--- Supplied material Enclosed Below ---

(** C10: once the result cache is constructed, it is the same object after
    every later call of [SetStorageMode], a tear-down to the uninitialised
    or the admin mode included, and after any sequence of calls. *)
Theorem C10_result_cache_never_dropped cfg rc w :
  result_cache_manager_ (storage w) = Some rc ->
  (forall env target st w' tr,
      SetStorageMode cfg env target w = Done st w' tr ->
      result_cache_manager_ (storage w') = Some rc)
  /\ (forall ops w',
      run cfg ops w = Some w' ->
      result_cache_manager_ (storage w') = Some rc).
Proof.
  intros Hrc. split.
  - intros env target st w' tr E.
    exact (SetStorageMode_keeps_cache rc cfg env target w st w' tr Hrc E).
  - intros ops w' E. exact (run_keeps_cache rc cfg ops w w' Hrc E).
Qed.

Lemma C10_result_cache_never_dropped_witness :
  result_cache_manager_ (storage reader_phase1_world) = Some (mkResultCache 100)
  /\ result_cache_manager_ (storage torn_down_world) = Some (mkResultCache 100).
Proof.
  split; [reflexivity|].
  refine (proj1 (C10_result_cache_never_dropped cfg_minio (mkResultCache 100)
                   minio_writable_world eq_refl)
                env_fresh kUnInitialized OK torn_down_world minio_teardown_trace _).
  vm_compute; reflexivity.
Defined.

(* ------------------------------------------------------------------ *)
(** ** What holds in every reachable world *)

Ltac break_world w :=
  destruct w as [[mode ph wal cat txn buf pm osp bg cp mi pt rc ct] vs].

(** Turn the presence facts of the context into [Some] and [None]. *)
Ltac some_none :=
  repeat match goal with
  | H : is_some ?x = true |- _ => is_var x; destruct x; [clear H | discriminate H]
  | H : is_some ?x = false |- _ => is_var x; destruct x; [discriminate H | clear H]
  | H : true = is_some ?x |- _ => symmetry in H
  | H : false = is_some ?x |- _ => symmetry in H
  | H : _ /\ _ |- _ => destruct H
  end.

(** Run the model in [H] as far as constructors allow. *)
Ltac unfold_model H :=
  cbv [run_op SetStorageMode SetReaderStorageContinue AttachCatalog
       from_UnInitialized from_Admin from_Readable from_Writable bring_up_catalog
       init_remote_store uninit_remote_store promote_to_writable demote_to_readable
       stop_and_reset stop_and_reset_phase2 expect_null ReplayWalFile CreateDefaultDB
       GetStorageMode set_mode set_phase make_unique reset call start stop
       assign_through not_null when bind ret emit UnrecoverableError null_deref
       get_storage modify_storage IsInit InitRemoteStore UnInitRemoteStore
       wal_m catalog_m txn_m buffer_m persistence_m object_storage_m bg_m compact_m
       memidx_m periodic_m result_cache_m cleanup_m m_get m_set m_component
       set_current_storage_mode_ set_reader_init_phase_ set_wal_mgr_ set_new_catalog_
       set_txn_mgr_ set_buffer_mgr_ set_persistence_manager_
       set_object_storage_processor_ set_bg_processor_ set_compact_processor_
       set_memory_index_tracer_ set_periodic_trigger_thread_
       set_result_cache_manager_ set_cleanup_info_tracer_
       storage remote_store_init
       current_storage_mode_ reader_init_phase_ wal_mgr_ new_catalog_ txn_mgr_
       buffer_mgr_ persistence_manager_ object_storage_processor_ bg_processor_
       compact_processor_ memory_index_tracer_ periodic_trigger_thread_
       result_cache_manager_ cleanup_info_tracer_
       StorageType_ PersistenceDir init_remote_status replay_ts
       replay_attaches_catalog create_db_status
       is_some ok StorageMode_eqb ReaderInitPhase_eqb negb andb orb app] in H.

(** Split on the innermost test that the model is stuck on. *)
Ltac split_stuck H :=
  match type of H with
  | context [match ?x with _ => _ end] =>
      lazymatch x with
      | context [match _ with _ => _ end] => fail
      | _ => destruct x eqn:?
      end
  end.

Ltac run_model H :=
  unfold_model H;
  repeat (split_stuck H; try discriminate H; cbv beta iota in H);
  try discriminate H.

Ltac use_tests :=
  repeat match goal with
  | H : ?t = _ |- context [?t] => rewrite H
  end.

Ltac finish_consistent :=
  cbn in *; some_none; cbn in *; use_tests; cbn;
  repeat split; try reflexivity; try congruence; try discriminate; try tauto.

Lemma consistent_new cfg phase : consistent cfg (new_World phase).
Proof. cbn. repeat split. Qed.

Lemma from_UnInitialized_consistent cfg env target w st w' tr :
  consistent cfg w -> mode_of w = kUnInitialized ->
  SetStorageMode cfg env target w = Done st w' tr ->
  consistent cfg w'.
Proof.
  intros Hc Hm Hr. break_world w. destruct cfg as [ty dir ? ? ? ? ? ? ?], env.
  unfold consistent, remote, persistent, mode_of in *. cbn in Hm. subst mode.
  cbn in Hc. some_none. subst.
  destruct target; run_model Hr; injection Hr as <- <- <-; finish_consistent.
Qed.

Lemma from_Admin_consistent cfg env target w st w' tr :
  consistent cfg w -> mode_of w = kAdmin ->
  SetStorageMode cfg env target w = Done st w' tr ->
  consistent cfg w'.
Proof.
  intros Hc Hm Hr. break_world w. destruct cfg as [ty dir ? ? ? ? ? ? ?], env.
  unfold consistent, remote, persistent, mode_of in *. cbn in Hm. subst mode.
  cbn in Hc. some_none. subst.
  destruct target; run_model Hr; injection Hr as <- <- <-; finish_consistent.
Qed.

Lemma from_Readable_consistent cfg env target w st w' tr :
  consistent cfg w -> mode_of w = kReadable ->
  SetStorageMode cfg env target w = Done st w' tr ->
  consistent cfg w'.
Proof.
  intros Hc Hm Hr. break_world w. destruct cfg as [ty dir ? ? ? ? ? ? ?], env.
  unfold consistent, remote, persistent, mode_of in *. cbn in Hm. subst mode.
  cbn in Hc. some_none. subst. destruct pt; cbn in *; some_none.
  all: destruct target; run_model Hr; injection Hr as <- <- <-; finish_consistent.
Qed.

Lemma from_Writable_consistent cfg env target w st w' tr :
  consistent cfg w -> mode_of w = kWritable ->
  SetStorageMode cfg env target w = Done st w' tr ->
  consistent cfg w'.
Proof.
  intros Hc Hm Hr. break_world w. destruct cfg as [ty dir ? ? ? ? ? ? ?], env.
  unfold consistent, remote, persistent, mode_of in *. cbn in Hm. subst mode.
  cbn in Hc. some_none. subst.
  destruct target; run_model Hr; injection Hr as <- <- <-; finish_consistent.
Qed.

Lemma SetStorageMode_consistent cfg env target w st w' tr :
  consistent cfg w ->
  SetStorageMode cfg env target w = Done st w' tr ->
  consistent cfg w'.
Proof.
  intros Hc Hr. destruct (mode_of w) eqn:Hm.
  - eapply from_UnInitialized_consistent; eassumption.
  - eapply from_Admin_consistent; eassumption.
  - eapply from_Readable_consistent; eassumption.
  - eapply from_Writable_consistent; eassumption.
Qed.

Lemma SetReaderStorageContinue_consistent cfg ts w st w' tr :
  consistent cfg w ->
  SetReaderStorageContinue cfg ts w = Done st w' tr ->
  consistent cfg w'.
Proof.
  intros Hc Hr. break_world w. destruct cfg as [ty dir ? ? ? ? ? ? ?].
  unfold consistent, remote, persistent in *.
  destruct mode; cbn in Hc; some_none; subst.
  all: run_model Hr; injection Hr as <- <- <-; finish_consistent.
Qed.

Lemma AttachCatalog_consistent cfg deltas w u w' tr :
  consistent cfg w -> mode_of w = kReadable ->
  AttachCatalog deltas w = Done u w' tr ->
  consistent cfg w'.
Proof.
  intros Hc Hm Hr. break_world w.
  unfold consistent, mode_of in *. cbn in Hm. subst mode.
  cbn in Hc. some_none.
  run_model Hr; injection Hr as <- <- <-; finish_consistent.
Qed.

Lemma run_op_consistent cfg o w u w' tr :
  consistent cfg w -> permitted o w = true ->
  run_op cfg o w = Done u w' tr ->
  consistent cfg w'.
Proof.
  intros Hc Hp Hr. destruct o; unfold run_op in Hr.
  - unfold bind in Hr.
    destruct (SetStorageMode cfg env target_mode w) as [st w1 t1| |] eqn:E;
      try discriminate.
    cbn in Hr. injection Hr as <- <- <-.
    eapply SetStorageMode_consistent; eassumption.
  - eapply AttachCatalog_consistent; try eassumption.
    unfold permitted in Hp. unfold mode_of.
    destruct (current_storage_mode_ (storage w)); (reflexivity || discriminate).
  - unfold bind in Hr.
    destruct (SetReaderStorageContinue cfg system_start_ts w) as [st w1 t1| |] eqn:E;
      try discriminate.
    cbn in Hr. injection Hr as <- <- <-.
    eapply SetReaderStorageContinue_consistent; eassumption.
Qed.

Lemma run_consistent cfg ops : forall w w',
  consistent cfg w -> run cfg ops w = Some w' -> consistent cfg w'.
Proof.
  induction ops as [|o rest IH]; intros w w' Hc Hrun; cbn in Hrun.
  - injection Hrun as <-. assumption.
  - destruct (permitted o w) eqn:Hp; [|discriminate].
    destruct (run_op cfg o w) as [a w1 t1| |] eqn:E; try discriminate.
    eapply IH; [|eassumption]. eapply run_op_consistent; eassumption.
Qed.

Lemma reachable_consistent cfg w : reachable cfg w -> consistent cfg w.
Proof.
  intros (phase & ops & Hrun).
  eapply run_consistent; [apply consistent_new | eassumption].
Qed.
(* ===== verification/Crypto.v ===== *)
(** * Cryptographic suite

    The primitives PriFi calls and does not implement, as one interface: the
    kyber group and XOF behind [config.CryptoSuite] (prifi-lib/config/config.go),
    AES-GCM, SHA-256, Schnorr signatures and the NIZK prover of kyber/proof.
    [CryptoSuite] lists the operations; [CryptoLaws] states the documented
    facts the protocol relies on.  A small concrete suite at the end of the file
    satisfies every law, so that theorems which assume them can be applied to
    runs that compute. *)

From S2P Require Import Prelude Bytes.
From Stdlib Require Import Eqdep_dec.

Open Scope Z_scope.

Class CryptoSuite := {
  (** go.dedis.ch/kyber: scalars and points of the group, [config.CryptoSuite] *)
  Scalar : Type;
  Point : Type;
  Scalar_Zero : Scalar;
  Scalar_One : Scalar;
  Scalar_Add : Scalar → Scalar → Scalar;
  Scalar_Sub : Scalar → Scalar → Scalar;
  Scalar_Mul : Scalar → Scalar → Scalar;
  Scalar_SetBytes : bytes → Scalar;
  Scalar_MarshalBinary : Scalar → option bytes;  (* [None]: the error result *)
  Scalar_MarshalSize : Scalar → Z;
  Point_Base : Point;
  Point_Mul : Scalar → Point → Point;
  Point_Equal : Point → Point → bool;
  Point_MarshalBinary : Point → option bytes;
  (** kyber.XOF: an extendable-output function, used as a stream cipher *)
  XOF : Type;
  XOF_New : bytes → XOF;
  XORKeyStream : XOF → bytes → bytes * XOF;
  Scalar_Pick : XOF → Scalar * XOF;
  (** crypto/sha256 *)
  Sum256 : bytes → bytes;
  (** crypto/aes + crypto/cipher: [None] is the error of [aes.NewCipher] *)
  aesgcm_Seal : bytes → bytes → bytes → option bytes;
  aesgcm_Open : bytes → bytes → bytes → option (result bytes);
  (** kyber/sign/schnorr, with the signer's nonce stream *)
  schnorr_Sign : XOF → Scalar → bytes → result bytes;
  schnorr_Verify : Point → bytes → bytes → bool
}.

Class CryptoLaws (CS : CryptoSuite) := {
  (** scalars form a commutative ring *)
  Scalar_Add_comm : ∀ a b, Scalar_Add a b = Scalar_Add b a;
  Scalar_Add_assoc : ∀ a b c, Scalar_Add a (Scalar_Add b c) = Scalar_Add (Scalar_Add a b) c;
  Scalar_Add_0_l : ∀ a, Scalar_Add Scalar_Zero a = a;
  Scalar_Sub_Add : ∀ a b, Scalar_Sub (Scalar_Add a b) b = a;
  Scalar_Mul_comm : ∀ a b, Scalar_Mul a b = Scalar_Mul b a;
  Scalar_Mul_assoc : ∀ a b c, Scalar_Mul a (Scalar_Mul b c) = Scalar_Mul (Scalar_Mul a b) c;
  Scalar_Mul_Add_distr_l : ∀ a b c,
    Scalar_Mul a (Scalar_Add b c) = Scalar_Add (Scalar_Mul a b) (Scalar_Mul a c);
  (** marshalling never fails and is inverted by SetBytes *)
  Scalar_Marshal_SetBytes : ∀ a, ∃ bs, Scalar_MarshalBinary a = Some bs ∧ Scalar_SetBytes bs = a;
  Scalar_Marshal_length : ∀ a bs, Scalar_MarshalBinary a = Some bs → length bs = 32%nat;
  (** scalars act on points; equality of points is decidable *)
  Point_Mul_Mul : ∀ a b P, Point_Mul a (Point_Mul b P) = Point_Mul (Scalar_Mul a b) P;
  Point_Equal_eq : ∀ P Q, Point_Equal P Q = true ↔ P = Q;
  Point_Marshal_Some : ∀ P, is_Some (Point_MarshalBinary P);
  (** a keystream XORs its input, byte for byte *)
  XORKeyStream_length : ∀ x src, length (XORKeyStream x src).1 = length src;
  Sum256_length : ∀ m, length (Sum256 m) = 32%nat;
  (** AES-GCM with a marshalled scalar as key (32 bytes, AES-256): opening what
      was sealed under the same key and nonce returns it; 16 bytes of tag *)
  aesgcm_Seal_Open : ∀ a key nonce m, Scalar_MarshalBinary a = Some key →
    ∃ c, aesgcm_Seal key nonce m = Some c ∧ aesgcm_Open key nonce c = Some (Ok m) ∧
         length c = (length m + 16)%nat;
  (** a signature made with the private key verifies under the public key *)
  schnorr_Sign_Verify : ∀ x sk m, ∃ sig, schnorr_Sign x sk m = Ok sig ∧
    schnorr_Verify (Point_Mul sk Point_Base) m sig = true
}.

(** ** Sums of scalars *)

Section scalar_sums.
Context {CS : CryptoSuite} {CL : CryptoLaws CS}.

#[global] Instance Scalar_Add_Comm : Comm eq Scalar_Add.
Proof. intros a b. apply Scalar_Add_comm. Qed.
#[global] Instance Scalar_Add_Assoc : Assoc eq Scalar_Add.
Proof. intros a b c. apply Scalar_Add_assoc. Qed.
Lemma Scalar_Add_0_r a : Scalar_Add a Scalar_Zero = a.
Proof. rewrite (comm Scalar_Add). apply Scalar_Add_0_l. Qed.

Definition scalar_sum {X} (f : X → Scalar) (l : list X) : Scalar :=
  foldr (λ x acc, Scalar_Add (f x) acc) Scalar_Zero l.

Lemma Scalar_Mul_0_r a : Scalar_Mul a Scalar_Zero = Scalar_Zero.
Proof.
  rewrite <- (Scalar_Sub_Add (Scalar_Mul a Scalar_Zero) (Scalar_Mul a Scalar_Zero)).
  rewrite <- Scalar_Mul_Add_distr_l, Scalar_Add_0_l.
  rewrite <- (Scalar_Add_0_l (Scalar_Mul a Scalar_Zero)) at 1. apply Scalar_Sub_Add.
Qed.

Lemma scalar_sum_ext {X} (f g : X → Scalar) l :
  (∀ x, x ∈ l → f x = g x) → scalar_sum f l = scalar_sum g l.
Proof.
  induction l as [|x l IH]; intros H; simpl; [done|].
  rewrite (H x) by set_solver. rewrite IH; [done | set_solver].
Qed.

Lemma scalar_sum_add {X} (f g : X → Scalar) l :
  scalar_sum (λ x, Scalar_Add (f x) (g x)) l = Scalar_Add (scalar_sum f l) (scalar_sum g l).
Proof.
  induction l as [|x l IH]; simpl; [by rewrite Scalar_Add_0_l|].
  rewrite IH, !(assoc Scalar_Add). f_equal. rewrite <- !(assoc Scalar_Add).
  f_equal. apply (comm Scalar_Add).
Qed.

Lemma scalar_sum_mul {X} a (f : X → Scalar) l :
  scalar_sum (λ x, Scalar_Mul a (f x)) l = Scalar_Mul a (scalar_sum f l).
Proof.
  induction l as [|x l IH]; simpl; [by rewrite Scalar_Mul_0_r|].
  by rewrite IH, Scalar_Mul_Add_distr_l.
Qed.

Lemma scalar_sum_zero {X} (f : X → Scalar) l :
  (∀ x, x ∈ l → f x = Scalar_Zero) → scalar_sum f l = Scalar_Zero.
Proof.
  induction l as [|x l IH]; intros H; simpl; [done|].
  rewrite (H x) by set_solver. rewrite IH; [by rewrite Scalar_Add_0_l | set_solver].
Qed.

Lemma scalar_sum_exchange {X Y} (f : X → Y → Scalar) xs ys :
  scalar_sum (λ x, scalar_sum (f x) ys) xs = scalar_sum (λ y, scalar_sum (λ x, f x y) xs) ys.
Proof.
  induction xs as [|x xs IH]; simpl; [by rewrite scalar_sum_zero|].
  by rewrite IH, <- scalar_sum_add.
Qed.

Lemma scalar_sum_single {X} (f : X → Scalar) l o :
  NoDup l → o ∈ l → (∀ x, x ∈ l → x ≠ o → f x = Scalar_Zero) → scalar_sum f l = f o.
Proof.
  induction l as [|x l IH]; intros Hnd Ho Hz; [by apply elem_of_nil in Ho|].
  apply NoDup_cons in Hnd as [Hx Hnd]. simpl. apply elem_of_cons in Ho as [->|Ho].
  - rewrite scalar_sum_zero; [by rewrite Scalar_Add_0_r|].
    intros y Hy. apply Hz; [set_solver | by intros ->].
  - rewrite (Hz x); [|set_solver | by intros ->].
    rewrite Scalar_Add_0_l. apply IH; try done. set_solver.
Qed.

Lemma scalar_sum_Forall2 {X Y} (Q : X → Y → Prop) (f : X → Scalar) (g : Y → Scalar) xs ys :
  Forall2 Q xs ys → (∀ x y, x ∈ xs → Q x y → f x = g y) → scalar_sum f xs = scalar_sum g ys.
Proof.
  induction 1 as [|x y xs ys HQ _ IH]; intros H; simpl; [done|].
  rewrite (H x y), IH by set_solver. done.
Qed.

(** The accumulation loops of the code: [sum = sum.Add(sum, p)]. *)
Lemma foldl_scalar_sum {X} (f : X → Scalar) l acc :
  foldl (λ a x, Scalar_Add a (f x)) acc l = Scalar_Add acc (scalar_sum f l).
Proof.
  revert acc. induction l as [|x l IH]; intros acc; simpl.
  - by rewrite Scalar_Add_0_r.
  - by rewrite IH, (assoc Scalar_Add).
Qed.
End scalar_sums.

(** The error result of a marshalling call: the code stops with [log.Fatal]. *)
Definition marshal_or_fatal (what : string) (r : option bytes) : go bytes :=
  match r with Some b => Ret b | None => Crash (Fatal what) end.

Section marshal.
Context {CS : CryptoSuite} {CL : CryptoLaws CS}.

Lemma scalar_marshal_ret s a : ∃ bs,
  marshal_or_fatal s (Scalar_MarshalBinary a) = Ret bs ∧
  Scalar_MarshalBinary a = Some bs ∧ Scalar_SetBytes bs = a ∧ length bs = 32%nat.
Proof.
  destruct (Scalar_Marshal_SetBytes a) as (bs & E & Hs). exists bs. rewrite E.
  repeat split; try done. by apply (Scalar_Marshal_length a).
Qed.

Lemma point_marshal_ret s P : ∃ bs,
  marshal_or_fatal s (Point_MarshalBinary P) = Ret bs ∧ Point_MarshalBinary P = Some bs.
Proof. destruct (Point_Marshal_Some P) as [bs E]. exists bs. by rewrite E. Qed.
End marshal.

(** ** A concrete suite

    Arithmetic modulo the prime 251, a quadratic keystream and a checksum in
    place of the hash: no security, but every law holds and every operation
    computes, so protocol runs can be evaluated. *)

Module ToySuite.
Record fp := Fp { fp_val : Z; fp_ok : (0 <=? fp_val) && (fp_val <? 251) = true }.

Lemma fp_eq (a b : fp) : fp_val a = fp_val b → a = b.
Proof.
  destruct a as [x Hx], b as [y Hy]. simpl. intros ->. f_equal.
  apply UIP_dec. apply Bool.bool_dec.
Qed.

Lemma fp_mod_ok z : (0 <=? z mod 251) && (z mod 251 <? 251) = true.
Proof.
  pose proof (Z.mod_pos_bound z 251 eq_refl).
  apply andb_true_intro; split; [apply Z.leb_le | apply Z.ltb_lt]; lia.
Qed.

Definition fp_of (z : Z) : fp := Fp (z mod 251) (fp_mod_ok z).

Lemma fp_range (a : fp) : 0 ≤ fp_val a < 251.
Proof.
  pose proof (fp_ok a) as H. apply andb_prop in H as [H1 H2].
  apply Z.leb_le in H1. apply Z.ltb_lt in H2. lia.
Qed.

Definition add (a b : fp) : fp := fp_of (fp_val a + fp_val b).
Definition sub (a b : fp) : fp := fp_of (fp_val a - fp_val b).
Definition mul (a b : fp) : fp := fp_of (fp_val a * fp_val b).

Definition marshal (a : fp) : option bytes := Some (fp_val a :: zeros 31).
Definition set_bytes (l : bytes) : fp := fp_of (foldr (λ b acc, b + 256 * acc) 0 l).

Definition checksum (l : bytes) : Z := foldl (λ acc b, (acc * 31 + b + 1) mod 2 ^ 61) 7 l.

Definition stream_byte (seed : bytes) (i : Z) : Z :=
  (checksum seed * (i + 1) + i * i * 13 + 3) mod 256.
Definition stream (seed : bytes) (pos : Z) (n : nat) : bytes :=
  map (λ k, stream_byte seed (pos + Z.of_nat k)) (seq 0 n).

Definition xof := (bytes * Z)%type.
Definition xor_key_stream (x : xof) (src : bytes) : bytes * xof :=
  (xor_bytes src (stream x.1 x.2 (length src)), (x.1, x.2 + len src)).
Definition pick (x : xof) : fp * xof :=
  (fp_of (be_decode (stream x.1 x.2 4)), (x.1, x.2 + 4)).

Definition seal (key nonce m : bytes) : option bytes :=
  if bool_decide (length key = 32%nat)
  then Some (xor_bytes m (stream (key ++ nonce) 0 (length m))
             ++ be_encode 16 (checksum (key ++ nonce ++ m)))
  else None.

Definition open (key nonce c : bytes) : option (result bytes) :=
  if bool_decide (length key = 32%nat) then
    let body := take (length c - 16) c in
    let m := xor_bytes body (stream (key ++ nonce) 0 (length body)) in
    Some (if bool_decide (drop (length c - 16) c = be_encode 16 (checksum (key ++ nonce ++ m)))
          then Ok m else Err "cipher: message authentication failed")
  else None.

Definition sign (x : xof) (sk : fp) (m : bytes) : result bytes :=
  Ok (fp_val (mul sk (fp_of 1)) :: be_encode 8 (checksum m)).
Definition verify (pk : fp) (m sig : bytes) : bool :=
  bool_decide (sig = fp_val pk :: be_encode 8 (checksum m)).

Definition suite : CryptoSuite := {|
  Scalar := fp; Point := fp;
  Scalar_Zero := fp_of 0; Scalar_One := fp_of 1;
  Scalar_Add := add; Scalar_Sub := sub; Scalar_Mul := mul;
  Scalar_SetBytes := set_bytes; Scalar_MarshalBinary := marshal;
  Scalar_MarshalSize := λ _, 32;
  Point_Base := fp_of 1; Point_Mul := mul;
  Point_Equal := λ a b, fp_val a =? fp_val b;
  Point_MarshalBinary := marshal;
  XOF := xof; XOF_New := λ seed, (seed, 0);
  XORKeyStream := xor_key_stream; Scalar_Pick := pick;
  Sum256 := λ m, be_encode 32 (checksum m);
  aesgcm_Seal := seal; aesgcm_Open := open;
  schnorr_Sign := sign; schnorr_Verify := verify
|}.

Lemma length_stream seed pos n : length (stream seed pos n) = n.
Proof. unfold stream. by rewrite length_map, length_seq. Qed.

Ltac fp_ring := intros; apply fp_eq; simpl;
  repeat (rewrite Zmult_mod_idemp_l || rewrite Zmult_mod_idemp_r ||
          rewrite Zplus_mod_idemp_l || rewrite Zplus_mod_idemp_r ||
          rewrite Zminus_mod_idemp_l); f_equal; ring.

Lemma fold_zeros n : foldr (λ b acc, b + 256 * acc) 0 (zeros n) = 0.
Proof. induction n as [|n IH]; [done|]. change (zeros (S n)) with (0 :: zeros n). cbn [foldr]. rewrite IH. lia. Qed.

Lemma set_bytes_marshal (a : fp) : set_bytes (fp_val a :: zeros 31) = a.
Proof.
  apply fp_eq. cbn [fp_val set_bytes fp_of foldr].
  rewrite fold_zeros. rewrite Z.mul_0_r, Z.add_0_r.
  apply Z.mod_small, fp_range.
Qed.

Lemma seal_open key nonce m :
  length key = 32%nat →
  ∃ c, seal key nonce m = Some c ∧ open key nonce c = Some (Ok m) ∧
       length c = (length m + 16)%nat.
Proof.
  intros Hk. unfold seal, open. rewrite bool_decide_eq_true_2 by done.
  set (s := stream (key ++ nonce) 0 (length m)).
  assert (length (xor_bytes m s) = length m) as Hx.
  { unfold s. rewrite length_xor_bytes, length_stream. lia. }
  eexists; split; [reflexivity|].
  rewrite length_app, length_be_encode, Hx, Nat.add_sub.
  rewrite take_app_length' by done. rewrite Hx. fold s.
  replace (xor_bytes (xor_bytes m s) s) with m.
  - rewrite drop_app_length' by done. by rewrite bool_decide_eq_true_2.
  - rewrite <- (assoc xor_bytes), xor_bytes_self, xor_bytes_zeros_r; [done|].
    unfold s. by rewrite length_stream.
Qed.

Lemma laws : CryptoLaws suite.
Proof.
  split; simpl; try fp_ring.
  - intros a. apply fp_eq. cbn. rewrite Zplus_mod_idemp_l. simpl. apply Z.mod_small, fp_range.
  - intros a b. apply fp_eq. cbn. rewrite Zminus_mod_idemp_l.
    replace (fp_val a + fp_val b - fp_val b) with (fp_val a) by ring. apply Z.mod_small, fp_range.
  - intros a. eexists; split; [reflexivity | apply set_bytes_marshal].
  - by intros a bs [= <-].
  - intros P Q. rewrite Z.eqb_eq. split; [apply fp_eq | by intros ->].
  - intros P. by eexists.
  - intros x src. rewrite length_xor_bytes, length_stream. lia.
  - done.
  - intros a key nonce m [= <-]. by apply seal_open.
  - intros x sk m. eexists; split; [reflexivity|]. unfold verify. by apply bool_decide_eq_true_2.
Qed.
End ToySuite.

--- End of Enclosed Supplied material ---

• Task goal: Above are records; repeat only the lines starting at the line with "length c = (length m + 16)%nat." and ending at the line with "split; simpl; try fp_ring.", exactly as they appear, both included.

• Written reply:
       length c = (length m + 16)%nat.
Proof.
  intros Hk. unfold seal, open. rewrite bool_decide_eq_true_2 by done.
  set (s := stream (key ++ nonce) 0 (length m)).
  assert (length (xor_bytes m s) = length m) as Hx.
  { unfold s. rewrite length_xor_bytes, length_stream. lia. }
  eexists; split; [reflexivity|].
  rewrite length_app, length_be_encode, Hx, Nat.add_sub.
  rewrite take_app_length' by done. rewrite Hx. fold s.
  replace (xor_bytes (xor_bytes m s) s) with m.
  - rewrite drop_app_length' by done. by rewrite bool_decide_eq_true_2.
  - rewrite <- (assoc xor_bytes), xor_bytes_self, xor_bytes_zeros_r; [done|].
    unfold s. by rewrite length_stream.
Qed.

Lemma laws : CryptoLaws suite.
Proof.
  split; simpl; try fp_ring.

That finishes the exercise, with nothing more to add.